What else do you get with these items other than fewer than 400 calories?
A whole lot of nothing, as it turns out. Three small breaded Chicken Selects may just have 380 calories, but 210 of these calories come from fat, which clocks in at a whopping 23 grams of fat for the trio (or a hair less than 8 grams of fat per piece of chicken). Dip them in a packet of honey mustard sauce and add 60 calories to the meal. Well, if three small pieces of breaded chicken is considered a meal. So how about the five-piece order? That's 640 calories and has 38 grams of fat.
Forget lunch and dinner, how about breakfast?
It's the most important meal of the day and all. The healthiest breakfast option at McDonald's is the Fruit and Maple Oatmeal, which tops whole-grain oats with red and green apples, cranberries, two varieties of raisins and, if you want it, brown sugar (go for it, since brown sugar only adds 30 calories to the whole thing). All of this is yours for only 260 calories and 4.5 grams of fat, which is a healthy breakfast in most books.
Egg McMuffins are listed as having 300
calories and 12 grams of fat (skip the cheese and the popular breakfast sandwich weighs in at 250 calories and 8 grams of fat). Sausage McMuffins are listed as having 370 calories and 22 grams of fat (200 of those 370 calories are
fat calories). A Sausage Burrito has 300 calories and 16 grams of fat. Order a hash brown and add 150 calories and 9 grams of fat to your breakfast.

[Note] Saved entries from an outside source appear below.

Lemma clear_from {A : Type} (n : nat) (l : list A) :
  List.length l = S n ->
  fold_left (fun acc i => remove_at i acc) (rev (seq 1 n)) l = firstn 1 l.
Proof.
  revert l; induction n as [|n IH]; intros l H.
  - simpl. destruct l as [|x [|y l]]; simpl in *; try discriminate; reflexivity.
  - rewrite seq_S, rev_app_distr.
    change (rev [1 + n] ++ rev (seq 1 n)) with (S n :: rev (seq 1 n)).
    cbn [fold_left].
    rewrite IH; [apply remove_at_first|].
    rewrite remove_at_length; lia.
Qed.

(** The clearing loop keeps the first row and nothing else. *)
Lemma clear_body_rows_header (rs : list Row) :
  clear_body_rows rs = firstn 1 rs.
Proof.
  unfold clear_body_rows. destruct rs as [|r rs]; [reflexivity|].
  apply clear_from. simpl. lia.
Qed.

Lemma append_records_rows (cfg : Scope) (cols : list text)
    (group_data records : list (nat * list cell)) (t : Table) :
  exists added,
    t_rows (fold_left (append_record cfg cols group_data) records t)
    = t_rows t ++ added
    /\ List.length added = List.length records.
Proof.
  revert t; induction records as [|r records IH]; intros t.
  - exists []. now rewrite app_nil_r.
  - simpl. destruct (IH (append_record cfg cols group_data t r))
      as (added & E & L).
    rewrite E. unfold append_record. cbn [t_rows]. rewrite <- app_assoc.
    eexists. split; [reflexivity|]. simpl. now rewrite L.
Qed.

Lemma is_target_rows (keyword : text) (t : Table) :
  is_target keyword t = true -> t_rows t <> [].
Proof. unfold is_target. destruct (t_rows t); [discriminate | discriminate]. Qed.

(** C5.  After the fill of a located table the table has
    [header_row_count + len(group_data)] rows, and the cells of the header
    row hold what they held. *)
Theorem fill_table_row_count (cfg : Scope) (cols : list text)
    (group_data : list (nat * list cell)) (t : Table) :
  is_target (table_keyword cfg) t = true ->
  let t' := fill_table cfg cols group_data t in
  List.length (t_rows t') = header_row_count + List.length group_data
  /\ map (map c_paras) (firstn header_row_count (t_rows t'))
     = map (map c_paras) (firstn header_row_count (t_rows t))
  /\ map (map c_nested) (firstn header_row_count (t_rows t'))
     = map (map c_nested) (firstn header_row_count (t_rows t)).
Proof.
  intros H. apply is_target_rows in H.
  unfold fill_table, reset_table_width.
  match goal with
  | |- context [fold_left ?f group_data ?s] =>
      destruct (append_records_rows cfg cols group_data group_data s)
        as (added & E & L)
  end.
  cbv zeta. cbn [t_rows] in *. rewrite E, clear_body_rows_header.
  destruct (t_rows t) as [|header body]; [congruence|].
  unfold header_row_count.
  change (firstn 1 (header :: body)) with [header].
  cbn [app map firstn List.length].
  split; [rewrite length_map; simpl; f_equal; exact L|].
  split; f_equal; rewrite map_map; reflexivity.
Qed.

Lemma fill_table_row_count_witness :
  is_target (table_keyword sample_scope) sample_table = true
  /\ List.length
       (t_rows (fill_table sample_scope (columns sample_frame)
                  [(0, [Some (lit "Ring A"); None; Some (lit "T-001")]);
                   (1, [Some (lit "Ring A"); None; Some (lit "T-002")])]
                  sample_table))
     = header_row_count + 2.
Proof.
  split; [reflexivity|].
  exact (proj1 (fill_table_row_count sample_scope (columns sample_frame)
                  [(0, [Some (lit "Ring A"); None; Some (lit "T-001")]);
                   (1, [Some (lit "Ring A"); None; Some (lit "T-002")])]
                  sample_table eq_refl)).
Defined.

(** Only row 0 counts as header: a second row, whatever it shows, is
    cleared with the body. *)
Example second_row_is_cleared :
  map (map cell_text)
    (t_rows (fill_table sample_scope (columns sample_frame) [] sample_table))
  = [[lit "No"; lit "Tower ID"; lit "Ring"]].
Proof. reflexivity. Qed.

Example sample_table_filled :
  map (map cell_text)
    (t_rows (fill_table sample_scope (columns sample_frame)
               [(0, [Some (lit "Ring A"); None; Some (lit "T-001")]);
                (1, [Some (lit "Ring A"); None; Some (lit "nan")])]
               sample_table))
  = [[lit "No"; lit "Tower ID"; lit "Ring"];
     [lit "1"; lit "T-001"; lit "Ring A"];
     [lit "2"; []; lit "Ring A"]].
Proof. reflexivity. Qed.

(** ** Topology image *)

(** C7 at the failing input.  The scope has topology images, the image
    file of the group exists, and the placeholder sits in two cells of one
    table row and in no body paragraph: the loop over the cells of a row
    has no test of [image_inserted], both cells receive the picture, and
    the document has two pictures. *)
Theorem two_pictures_in_one_row :
  let doc' :=
    fst (topology_step image_env sample_scope
           [(lit "Ring A", lit "ring-a.png")] (lit "Ring A")
           two_placeholder_doc) in
  body_pictures two_placeholder_doc = 0
  /\ doc' = fst (insert_image true (lit "ring-a.png") (lit "Ring A")
                   two_placeholder_doc)
  /\ body_pictures doc' = 2
  /\ map (map (map c_paras)) (map t_rows (d_tables doc'))
     = [[[[picture_paragraph (lit "ring-a.png") inches_5_5];
          [picture_paragraph (lit "ring-a.png") inches_5_5]]]].
Proof. repeat split. Qed.

(** Each of the two pictures is logged. *)
Example two_pictures_two_log_lines :
  snd (topology_step image_env sample_scope
         [(lit "Ring A", lit "ring-a.png")] (lit "Ring A")
         two_placeholder_doc)
  = [LogImageInsertedInTable (lit "Ring A");
     LogImageInsertedInTable (lit "Ring A")].
Proof. reflexivity. Qed.

(** ** Column validation *)

Lemma has_column_spec (cols : list text) (name : text) :
  has_column cols name = true <-> In name cols.
Proof.
  unfold has_column. rewrite existsb_exists. split.
  - intros (c & Hc & E). apply py_eqb_eq in E. now subst.
  - intros H. exists name. split; [exact H | apply py_eqb_refl].
Qed.

Lemma missing_columns_spec (cfg : Scope) (cols : list text) (c : text) :
  In c (missing_columns cfg cols)
  <-> In c (columns_mapping cfg ++ [ring_col cfg; title_col cfg])
      /\ ~ In c cols.
Proof.
  unfold missing_columns. rewrite filter_In, negb_true_iff.
  split; intros [H1 H2]; (split; [exact H1|]).
  - intros H. apply has_column_spec in H. congruence.
  - destruct (has_column cols c) eqn:E; [|reflexivity].
    apply has_column_spec in E. contradiction.
Qed.

(** C8.  When the header (stripped) lacks a required column (one of the
    mapped columns, the grouping column or the title column) the run
    stops at the validation: the message carries the list of the missing
    columns, no archive path is returned, the count is zero, and neither a
    document nor an archive has been written; only the empty output folder
    exists. *)
Theorem missing_columns_abort (env : Env) (cfg : Scope)
    (excel_path scope_key : text) (topology_images : list (text * text))
    (df : DataFrame) :
  read_excel env excel_path (excel_sheet cfg) = Some df ->
  (exists c, In c (columns_mapping cfg ++ [ring_col cfg; title_col cfg])
             /\ ~ In c (map Py.strip (columns df))) ->
  let missing := missing_columns cfg (map Py.strip (columns df)) in
  let run :=
    generate_documents env (Some cfg) excel_path scope_key topology_images in
  missing <> []
  /\ message (fst run) = MsgMissingColumns missing
  /\ zip_path (fst run) = None
  /\ doc_count (fst run) = 0
  /\ documents (snd run) = []
  /\ archives (snd run) = []
  /\ List.length (folders (snd run)) = 1.
Proof.
  intros Hread (c & Hreq & Hnot) missing run.
  assert (Hm : In c missing) by (apply missing_columns_spec; auto).
  unfold run, generate_documents. rewrite Hread. fold missing.
  destruct missing as [|m ms]; [destruct Hm|].
  split; [discriminate|].
  destruct topology_images; repeat split.
Qed.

That's the real hidden ingredient in McDonald's Favorites Under 400 program. You don't go to McDonald's to order one thing. Usually, by the time you're done, you've likely eaten a day's
caloric intake (if not more) in one sitting. For example, order a hamburger, medium French fries, and medium non-diet soda and you're probably near 1,200 calories. That's the average minimum caloric intake recommended for a woman. Men who order another hamburger, a large fry, or a large soda have already topped their recommended 1,800 calories a day. Of course, baseline caloric recommendations don't take into account activity level or health history. These numbers are used here as an illustration.
McDonald's makes all of its nutrition information available online and in restaurant locations, but don't caution against ordering more than one item from its Favorites Under 400 menu at a time. It does warn that the listed calories don't always include sauces, salad dressings, custom orders or other condiments. Most of these items, like pickles and onions, have zero or close-to-zero calories anyway. Still, a salad with dressing would not make McDonald's Favorites Under 400 menu board.